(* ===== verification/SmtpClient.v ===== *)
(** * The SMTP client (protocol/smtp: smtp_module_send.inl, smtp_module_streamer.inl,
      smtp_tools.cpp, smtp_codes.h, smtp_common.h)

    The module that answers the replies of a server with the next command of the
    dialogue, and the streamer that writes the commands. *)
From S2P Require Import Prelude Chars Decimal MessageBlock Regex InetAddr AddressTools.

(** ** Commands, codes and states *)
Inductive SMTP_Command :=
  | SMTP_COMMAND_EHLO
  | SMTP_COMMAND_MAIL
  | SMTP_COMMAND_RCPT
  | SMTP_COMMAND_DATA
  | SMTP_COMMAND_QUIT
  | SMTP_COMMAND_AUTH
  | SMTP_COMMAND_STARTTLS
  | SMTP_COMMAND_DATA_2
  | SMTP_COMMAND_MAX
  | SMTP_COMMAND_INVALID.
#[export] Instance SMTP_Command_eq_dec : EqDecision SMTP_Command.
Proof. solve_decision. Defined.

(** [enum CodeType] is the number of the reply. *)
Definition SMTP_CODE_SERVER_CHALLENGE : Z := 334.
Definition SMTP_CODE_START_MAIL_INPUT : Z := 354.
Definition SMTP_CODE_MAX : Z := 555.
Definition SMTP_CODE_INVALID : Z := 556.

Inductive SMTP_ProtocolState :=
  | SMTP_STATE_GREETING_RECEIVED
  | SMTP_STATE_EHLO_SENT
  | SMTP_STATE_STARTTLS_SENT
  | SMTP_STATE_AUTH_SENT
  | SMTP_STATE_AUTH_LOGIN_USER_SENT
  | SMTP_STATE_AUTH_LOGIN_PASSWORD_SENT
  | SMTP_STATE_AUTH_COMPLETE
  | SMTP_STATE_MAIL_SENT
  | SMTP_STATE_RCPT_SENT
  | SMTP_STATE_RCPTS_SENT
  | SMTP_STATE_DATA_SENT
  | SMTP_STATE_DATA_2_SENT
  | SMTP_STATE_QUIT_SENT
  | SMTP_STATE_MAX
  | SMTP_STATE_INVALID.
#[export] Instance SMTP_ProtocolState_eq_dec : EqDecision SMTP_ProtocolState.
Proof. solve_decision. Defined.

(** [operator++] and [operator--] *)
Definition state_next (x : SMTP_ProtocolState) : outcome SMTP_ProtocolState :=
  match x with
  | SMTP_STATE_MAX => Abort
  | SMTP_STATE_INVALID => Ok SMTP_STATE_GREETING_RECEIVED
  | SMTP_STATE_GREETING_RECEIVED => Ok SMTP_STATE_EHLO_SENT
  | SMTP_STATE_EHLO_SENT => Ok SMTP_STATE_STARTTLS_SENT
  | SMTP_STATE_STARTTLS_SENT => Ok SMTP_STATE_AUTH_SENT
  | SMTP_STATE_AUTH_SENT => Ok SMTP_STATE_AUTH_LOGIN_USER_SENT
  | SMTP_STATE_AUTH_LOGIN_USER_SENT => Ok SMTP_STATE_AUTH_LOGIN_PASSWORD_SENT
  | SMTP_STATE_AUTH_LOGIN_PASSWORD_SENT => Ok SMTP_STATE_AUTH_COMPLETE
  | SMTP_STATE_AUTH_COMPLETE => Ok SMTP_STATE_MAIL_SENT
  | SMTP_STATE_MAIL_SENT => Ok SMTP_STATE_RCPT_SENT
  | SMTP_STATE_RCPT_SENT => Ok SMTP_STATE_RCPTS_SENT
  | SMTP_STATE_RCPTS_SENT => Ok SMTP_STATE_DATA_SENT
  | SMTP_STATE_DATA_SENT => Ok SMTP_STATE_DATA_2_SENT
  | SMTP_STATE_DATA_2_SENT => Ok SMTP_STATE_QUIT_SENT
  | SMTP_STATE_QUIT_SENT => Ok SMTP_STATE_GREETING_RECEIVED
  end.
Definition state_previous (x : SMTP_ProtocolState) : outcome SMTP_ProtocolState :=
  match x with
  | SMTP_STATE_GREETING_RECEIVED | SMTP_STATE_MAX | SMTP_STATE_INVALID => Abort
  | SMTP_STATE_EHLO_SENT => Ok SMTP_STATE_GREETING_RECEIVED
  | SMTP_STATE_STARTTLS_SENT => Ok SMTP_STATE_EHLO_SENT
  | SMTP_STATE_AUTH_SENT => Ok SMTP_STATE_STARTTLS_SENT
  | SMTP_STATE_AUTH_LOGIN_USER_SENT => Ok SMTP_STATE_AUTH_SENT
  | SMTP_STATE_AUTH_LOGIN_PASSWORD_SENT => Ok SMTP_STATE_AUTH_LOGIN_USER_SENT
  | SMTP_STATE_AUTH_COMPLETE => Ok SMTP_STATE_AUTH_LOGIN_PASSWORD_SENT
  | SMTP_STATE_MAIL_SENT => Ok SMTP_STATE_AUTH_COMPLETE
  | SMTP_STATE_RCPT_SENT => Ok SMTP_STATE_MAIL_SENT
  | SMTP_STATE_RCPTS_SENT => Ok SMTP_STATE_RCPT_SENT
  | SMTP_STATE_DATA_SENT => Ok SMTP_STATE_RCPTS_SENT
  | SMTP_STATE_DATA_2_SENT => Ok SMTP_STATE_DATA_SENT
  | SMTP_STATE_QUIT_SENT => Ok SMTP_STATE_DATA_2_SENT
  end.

...

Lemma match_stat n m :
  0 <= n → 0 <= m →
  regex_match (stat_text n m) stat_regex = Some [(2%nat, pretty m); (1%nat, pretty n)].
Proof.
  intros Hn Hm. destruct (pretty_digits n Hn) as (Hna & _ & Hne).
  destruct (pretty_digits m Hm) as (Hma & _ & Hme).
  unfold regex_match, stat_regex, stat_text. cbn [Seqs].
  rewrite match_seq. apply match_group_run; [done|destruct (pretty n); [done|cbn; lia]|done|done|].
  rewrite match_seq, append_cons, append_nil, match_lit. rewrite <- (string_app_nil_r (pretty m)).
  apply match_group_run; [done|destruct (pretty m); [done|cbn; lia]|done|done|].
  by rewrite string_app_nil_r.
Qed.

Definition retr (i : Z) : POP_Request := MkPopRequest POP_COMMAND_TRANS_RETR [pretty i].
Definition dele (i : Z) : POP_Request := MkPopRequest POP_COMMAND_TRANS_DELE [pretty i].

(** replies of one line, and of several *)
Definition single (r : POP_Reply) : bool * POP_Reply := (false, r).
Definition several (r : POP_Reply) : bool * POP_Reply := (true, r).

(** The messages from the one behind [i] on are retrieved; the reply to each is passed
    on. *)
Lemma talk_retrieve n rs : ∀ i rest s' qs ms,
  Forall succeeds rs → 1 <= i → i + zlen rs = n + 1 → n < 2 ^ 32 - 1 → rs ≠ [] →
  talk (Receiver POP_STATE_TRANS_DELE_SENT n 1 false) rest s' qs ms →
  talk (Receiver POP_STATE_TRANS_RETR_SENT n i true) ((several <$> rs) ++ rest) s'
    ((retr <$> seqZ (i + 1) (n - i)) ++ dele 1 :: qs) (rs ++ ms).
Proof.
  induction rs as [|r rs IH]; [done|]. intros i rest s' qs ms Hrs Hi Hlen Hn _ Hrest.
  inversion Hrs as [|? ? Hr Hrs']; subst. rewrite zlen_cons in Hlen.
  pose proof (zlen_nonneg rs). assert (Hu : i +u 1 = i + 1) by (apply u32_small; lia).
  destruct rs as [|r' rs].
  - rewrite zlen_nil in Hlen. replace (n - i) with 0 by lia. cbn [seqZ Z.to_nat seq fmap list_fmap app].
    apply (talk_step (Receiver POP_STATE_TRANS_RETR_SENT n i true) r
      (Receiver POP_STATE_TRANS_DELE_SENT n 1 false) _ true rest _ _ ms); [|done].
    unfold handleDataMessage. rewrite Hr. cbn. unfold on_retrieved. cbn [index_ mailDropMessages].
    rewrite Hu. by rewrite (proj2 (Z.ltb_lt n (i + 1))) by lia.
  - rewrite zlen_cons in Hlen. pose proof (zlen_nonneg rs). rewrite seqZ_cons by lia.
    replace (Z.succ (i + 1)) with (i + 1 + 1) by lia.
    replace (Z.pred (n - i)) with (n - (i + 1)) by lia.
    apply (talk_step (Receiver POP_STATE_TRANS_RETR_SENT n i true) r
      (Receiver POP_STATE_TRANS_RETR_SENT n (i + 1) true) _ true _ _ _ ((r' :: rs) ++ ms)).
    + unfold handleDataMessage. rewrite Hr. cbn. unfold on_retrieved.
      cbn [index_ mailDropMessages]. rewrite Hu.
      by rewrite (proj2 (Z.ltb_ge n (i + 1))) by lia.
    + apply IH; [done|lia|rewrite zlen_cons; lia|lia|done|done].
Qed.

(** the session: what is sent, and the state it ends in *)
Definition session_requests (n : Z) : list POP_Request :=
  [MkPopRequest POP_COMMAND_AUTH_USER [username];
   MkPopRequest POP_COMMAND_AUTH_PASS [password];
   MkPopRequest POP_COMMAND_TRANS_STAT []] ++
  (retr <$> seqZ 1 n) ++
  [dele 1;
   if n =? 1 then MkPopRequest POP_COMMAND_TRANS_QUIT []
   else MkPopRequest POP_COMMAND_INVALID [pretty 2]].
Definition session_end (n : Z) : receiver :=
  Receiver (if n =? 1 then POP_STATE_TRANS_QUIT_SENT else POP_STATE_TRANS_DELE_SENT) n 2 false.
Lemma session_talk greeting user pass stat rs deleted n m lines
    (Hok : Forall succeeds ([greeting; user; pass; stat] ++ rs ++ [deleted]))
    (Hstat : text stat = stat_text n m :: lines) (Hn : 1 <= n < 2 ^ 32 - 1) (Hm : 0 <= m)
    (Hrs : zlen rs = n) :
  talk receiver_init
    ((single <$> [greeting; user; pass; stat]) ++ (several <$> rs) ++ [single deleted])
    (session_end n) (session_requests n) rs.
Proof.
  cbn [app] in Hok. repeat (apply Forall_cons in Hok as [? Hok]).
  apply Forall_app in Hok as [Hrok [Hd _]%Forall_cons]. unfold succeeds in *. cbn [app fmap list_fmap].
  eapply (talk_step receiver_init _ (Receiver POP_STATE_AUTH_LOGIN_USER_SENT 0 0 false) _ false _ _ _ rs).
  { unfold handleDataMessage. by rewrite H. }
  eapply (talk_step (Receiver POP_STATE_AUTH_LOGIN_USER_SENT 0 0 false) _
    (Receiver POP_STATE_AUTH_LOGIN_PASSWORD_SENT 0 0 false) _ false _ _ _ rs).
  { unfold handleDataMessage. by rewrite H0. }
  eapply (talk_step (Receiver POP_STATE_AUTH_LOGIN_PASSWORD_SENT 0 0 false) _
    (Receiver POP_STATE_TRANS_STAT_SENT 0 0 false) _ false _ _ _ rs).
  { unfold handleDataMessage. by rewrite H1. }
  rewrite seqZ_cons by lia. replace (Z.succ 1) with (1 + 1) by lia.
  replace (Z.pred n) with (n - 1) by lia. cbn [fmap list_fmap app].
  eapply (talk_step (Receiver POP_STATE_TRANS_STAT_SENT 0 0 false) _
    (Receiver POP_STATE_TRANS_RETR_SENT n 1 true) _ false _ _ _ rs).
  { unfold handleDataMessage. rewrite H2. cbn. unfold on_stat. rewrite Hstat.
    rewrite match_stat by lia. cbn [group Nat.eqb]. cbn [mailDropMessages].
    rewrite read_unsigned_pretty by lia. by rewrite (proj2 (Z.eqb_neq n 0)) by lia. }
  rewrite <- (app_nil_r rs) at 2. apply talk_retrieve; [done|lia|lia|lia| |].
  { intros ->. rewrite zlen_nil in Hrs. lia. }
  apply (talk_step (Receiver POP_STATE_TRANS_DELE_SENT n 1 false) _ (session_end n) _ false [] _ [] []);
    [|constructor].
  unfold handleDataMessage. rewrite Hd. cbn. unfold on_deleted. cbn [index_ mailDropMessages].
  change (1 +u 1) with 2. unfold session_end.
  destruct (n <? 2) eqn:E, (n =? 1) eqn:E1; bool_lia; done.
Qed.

### TASK DESCRIPTION
Taking the entries above, write out exactly each line from the one holding "Lemma match_stat n" to the one holding "Lemma talk_retrieve n", both included, and stop there.

### SOLVED PROBLEM
Lemma match_stat n m :
  0 <= n → 0 <= m →
  regex_match (stat_text n m) stat_regex = Some [(2%nat, pretty m); (1%nat, pretty n)].
Proof.
  intros Hn Hm. destruct (pretty_digits n Hn) as (Hna & _ & Hne).
  destruct (pretty_digits m Hm) as (Hma & _ & Hme).
  unfold regex_match, stat_regex, stat_text. cbn [Seqs].
  rewrite match_seq. apply match_group_run; [done|destruct (pretty n); [done|cbn; lia]|done|done|].
  rewrite match_seq, append_cons, append_nil, match_lit. rewrite <- (string_app_nil_r (pretty m)).
  apply match_group_run; [done|destruct (pretty m); [done|cbn; lia]|done|done|].
  by rewrite string_app_nil_r.
Qed.

Definition retr (i : Z) : POP_Request := MkPopRequest POP_COMMAND_TRANS_RETR [pretty i].
Definition dele (i : Z) : POP_Request := MkPopRequest POP_COMMAND_TRANS_DELE [pretty i].

(** replies of one line, and of several *)
Definition single (r : POP_Reply) : bool * POP_Reply := (false, r).
Definition several (r : POP_Reply) : bool * POP_Reply := (true, r).

(** The messages from the one behind [i] on are retrieved; the reply to each is passed
    on. *)
Lemma talk_retrieve n rs : ∀ i rest s' qs ms,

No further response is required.